Young workers “all have options now,” said Long, who is 48. “There’s a lot of jobs out there and the old tough-it-out culture of the construction industry isn’t resonating with the workers of today and tomorrow. It’s hard to hire people, and I don’t see any end in sight.”
In farming, too, the next generation is not rushing to follow their elders’ paths.
Rob Rettig is luckier than many. At 62, he’s wrapping up his time as chief executive of New Vision Farms in Napoleon, Ohio, where he spent 36 years building a 60-cow dairy with 700 acres of crops into a three-farm company focused on corn, green beans, seeds and other vegetables. He’s taking an earlier out than he’d anticipated because his son, who is 32, “is ready and I’ve got to get out of the way.”
Rettig, whose family started his farm in 1860, always encouraged his kids to find their purpose in life by moving somewhere else for at least a while before deciding whether to make a life on the farm. Now his son, after working at a big grain manufacturer for a time, is back and eager to carry on the family tradition.
For Rettig, leaving the work he loved – he’s cut his hours from 60 to 30 each week – is turning out to be hard, so hard that he sees why many of his peers hang on into their 70s.
“I’m quite lost from not working,” Rettig said. “We’re new grandparents, and that helps me with finding purpose, but I’m addicted to accomplishment.”
Rettig sees the generational gap in everything he does, from consulting with fellow farmers (“There’s just not that many kids willing to put in this amount of work”) to serving on the local school board, to taking part in Rotary (“Few people in their 30s and 40s are willing to commit the time.”)
Carl Zulauf, an agribusiness professor at Ohio State University who grew up in a farming family, said many kids grow up on farms with the expectation that they will go away to college and probably not return.
“The young people don’t know that euphoric high you get the first day of planting,” he said. “And the old farmers love that high, so you see them now still at it into their 80s.”
Boothe, the palliative care doctor, was energized to discover that at age 70, she has more passion to serve than many people her age had in previous generations. She’s still deciding whether to dive back into her work, but she feels a pull from the shortage of doctors, as well as the push from her own quest for fulfillment.
Similar feelings are behind the aging of the nation’s physician corps. The trend is particularly marked in certain specialties: According to American Medical Association data, 71 percent of pathologists are 55 or older, as are 65 percent of cardiovascular specialists, 62 percent of psychiatrists and 61 percent of orthopedic surgeons. (By contrast, only 9 percent of sports medicine specialists and 17 percent of pediatric internists have reached 55.)

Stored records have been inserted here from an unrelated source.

(** * Metropolis-Hastings update of edward/inferences/metropolis_hastings.py

    [build_update] is Python code that assembles a TensorFlow graph: it
    manipulates dictionaries keyed by graph objects and symbolic tensors,
    and returns one grouped op.  Running that op is one step of the chain.
    The development follows the same two phases:

    - graph construction ([build_update]) is a function in a small
      state-and-exception monad over the default graph; Python lookups that
      can fail ([d[k]], [inputs[0]]) raise [KeyError]/[IndexError];
    - running the op ([run]) interprets the constructed tensors in a
      session (variable buffers, [t], [n_accept]) for one draw of the
      random ops. *)

From Stdlib Require Import List ZArith String Bool Arith Lia.
Import ListNotations.

Set Implicit Arguments.

(** ** Python objects and dictionaries *)

(** Objects used as dictionary keys.  Python hashes them by identity, so an
    object is its identifier together with what [isinstance] can see. *)
Inductive node : Type :=
| RandomVariable (id : nat)
| Placeholder (id : nat).

Definition isinstance_RandomVariable (x : node) : bool :=
  match x with
  | RandomVariable _ => true
  | Placeholder _ => false
  end.

Definition node_eqb (a b : node) : bool :=
  match a, b with
  | RandomVariable i, RandomVariable j => Nat.eqb i j
  | Placeholder i, Placeholder j => Nat.eqb i j
  | _, _ => false
  end.

(** A dictionary, as the list of its items in iteration order.  Assigning to
    an existing key keeps its position, a new key goes last. *)
Definition dict (V : Type) : Type := list (node * V).

Fixpoint dict_get {V} (d : dict V) (k : node) : option V :=
  match d with
  | [] => None
  | (k', v) :: d' => if node_eqb k k' then Some v else dict_get d' k
  end.

Fixpoint dict_set {V} (d : dict V) (k : node) (v : V) : dict V :=
  match d with
  | [] => [(k, v)]
  | (k', v') :: d' =>
      if node_eqb k k' then (k', v) :: d' else (k', v') :: dict_set d' k v
  end.

Definition dict_of_items {V} (items : list (node * V)) : dict V :=
  fold_left (fun d kv => dict_set d (fst kv) (snd kv)) items [].

(** [d.update(e)] *)
Definition dict_update {V} (d e : dict V) : dict V :=
  fold_left (fun d kv => dict_set d (fst kv) (snd kv)) e d.

Definition iterkeys {V} (d : dict V) : list node := map fst d.
Definition itervalues {V} (d : dict V) : list V := map snd d.

(** ** Exceptions and the graph-construction monad *)

Inductive exn : Type := KeyError | IndexError | ValueError.

Inductive result (A : Type) : Type :=
| Ok (a : A)
| Raise (e : exn).
Arguments Ok {A} a.
Arguments Raise {A} e.

(** The part of the default graph that [build_update] reads and extends: the
    names in the VARIABLES collection, and the sample tensors obtained so
    far through [.value()] / [.sample()]: the value of a copy, with the
    random variable it was copied from and the scope of the copy, or the
    sample of a new [Uniform()].  The position of a sample tensor in that
    list identifies it. *)
Inductive sample_op : Type :=
| ValueOf (org : node) (scope : string)
| UniformSample.

Definition has_scope (s : string) (o : sample_op) : bool :=
  match o with
  | ValueOf _ s' => String.eqb s' s
  | UniformSample => false
  end.

Record graph : Type := Graph {
  VARIABLES : list string;
  sample_ops : list sample_op
}.

Definition Build (A : Type) : Type := graph -> result (A * graph).

Definition ret {A} (a : A) : Build A := fun g => Ok (a, g).

Definition bind {A B} (m : Build A) (k : A -> Build B) : Build B :=
  fun g =>
    match m g with
    | Ok (a, g') => k a g'
    | Raise e => Raise e
    end.

Definition raise {A} (e : exn) : Build A := fun _ => Raise e.

Definition lift {A} (r : result A) : Build A :=
  fun g => match r with Ok a => Ok (a, g) | Raise e => Raise e end.

Declare Scope build_scope.
Delimit Scope build_scope with build.
Notation "x <- m ;; k" := (bind m (fun x => k))
  (at level 100, m at next level, right associativity) : build_scope.
Notation "' p <- m ;; k" := (bind m (fun x => let 'p := x in k))
  (at level 100, p pattern, m at next level, right associativity) : build_scope.
Local Open Scope build_scope.
(** An event of type [type] reaches element [e]: its listeners run in
    order, each on the state the previous one left. *)
Definition dispatchAt (R : Registry) (e : elem) (type : string) (p : Page) : Page :=
  mkPage (events (map (λ h, run R h e) (handlersOf (listeners p) e type)) (world p))
         (listeners p).

(** The listeners of the technologies feature: one per item, then
    [toggleModal] on the close button and, unless it is the same element,
    on the overlay. *)
Definition modalListeners (R : Registry) (cb ov : elem) : list Listener :=
  map (λ x, OnElement x "click" ItemClick) (Technologies.items (technologies R))
  ++ [OnElement cb "click" ToggleModal]
  ++ (if decide (ov = cb) then [] else [OnElement ov "click" ToggleModal]).

(** The listeners of the features initialised after the modal. *)
Definition laterListeners (R : Registry) (sel : elem) : list Listener :=
  [OnElement sel "click" SelectToggle]
  ++ map (λ x, OnElement x "click" SelectItemClick) (Filter.selectItems (filter R))
  ++ map (λ x, OnElement x "click" FilterBtnClick) (Filter.filterBtns (filter R))
  ++ map (λ x, OnElement x "input" FormInput) (Form.inputs (form R))
  ++ map (λ x, OnElement x "click" NavLinkClick) (Navigation.links (navigation R))
  ++ [OnDocument "DOMContentLoaded" ScrollAnimationsSetup;
      OnDocument "DOMContentLoaded" LoaderSetup].

(** Two states in which every lookup by attribute gives the same result:
    the same document and the same attributes on every node. *)
Definition sameLookups (w w' : World) : Prop :=
  document w' = document w ∧ ∀ e, attributes (dom w' e) = attributes (dom w e).

(** ** What a node is besides its classes *)

Definition content (n : Node) :=
  (attributes n, innerText n, innerHTML n, src n, alt n,
   disabled n, valid n, descendants n, elements n).

(** The classes of a node other than [tok], in order. *)
Definition otherClasses (tok : string) (n : Node) : classList.t :=
  classList.remove tok (classes n).

(** ** Vocabulary of the properties *)

(** [respects I m]: the state after running [m], whether it completes or
    throws, is related by [I] to the state before. For a preorder [I] this
    is compositional. *)
Definition respects {A} (I : World → World → Prop) (m : JS A) : Prop :=
  ∀ w, I w (exec m w).

(** Observations of the state that a step does not change. *)
Definition keeps {A B} (obs : World → B) (m : JS A) : Prop :=
  respects (λ w w', obs w' = obs w) m.

(** ** A sample page

    A document with every marked element the script looks up: one
    technologies item, the modal, the dropdown with two options, three
    filter buttons, three filter items, the contact form, two navigation
    links with their pages, and the loader. *)

Definition blank : Node :=
  {| attributes := ∅; classes := []; innerText := ""; innerHTML := "";
     src := ""; alt := ""; disabled := false; valid := true;
     descendants := []; elements := [] |}.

Evans, the Charlottesville geriatrician, who turns 60 this fall, said some specialties are not attracting nearly enough young doctors because the nature of the work has shifted in a less interesting direction. The most urgent gap is among surgeons, who are far less likely to extend their careers into their senior years because of the work’s emphasis on fine motor skills.
“We’re going to run out of orthopedic and thoracic surgeons,” said Atul Grover, an internist who is executive director of the Association of American Medical Colleges’ research wing. “We need to train some more doctors.”
Fitzgerald, the car dealer, is bullish about the people who will guarantee the future of his business. He’s already chosen his next chief executive, and he’s arranged to transfer ownership of the firm to his employees through a trust.
But even then, the old boss expects to maintain some control: “I get to pick the majority of the board members.”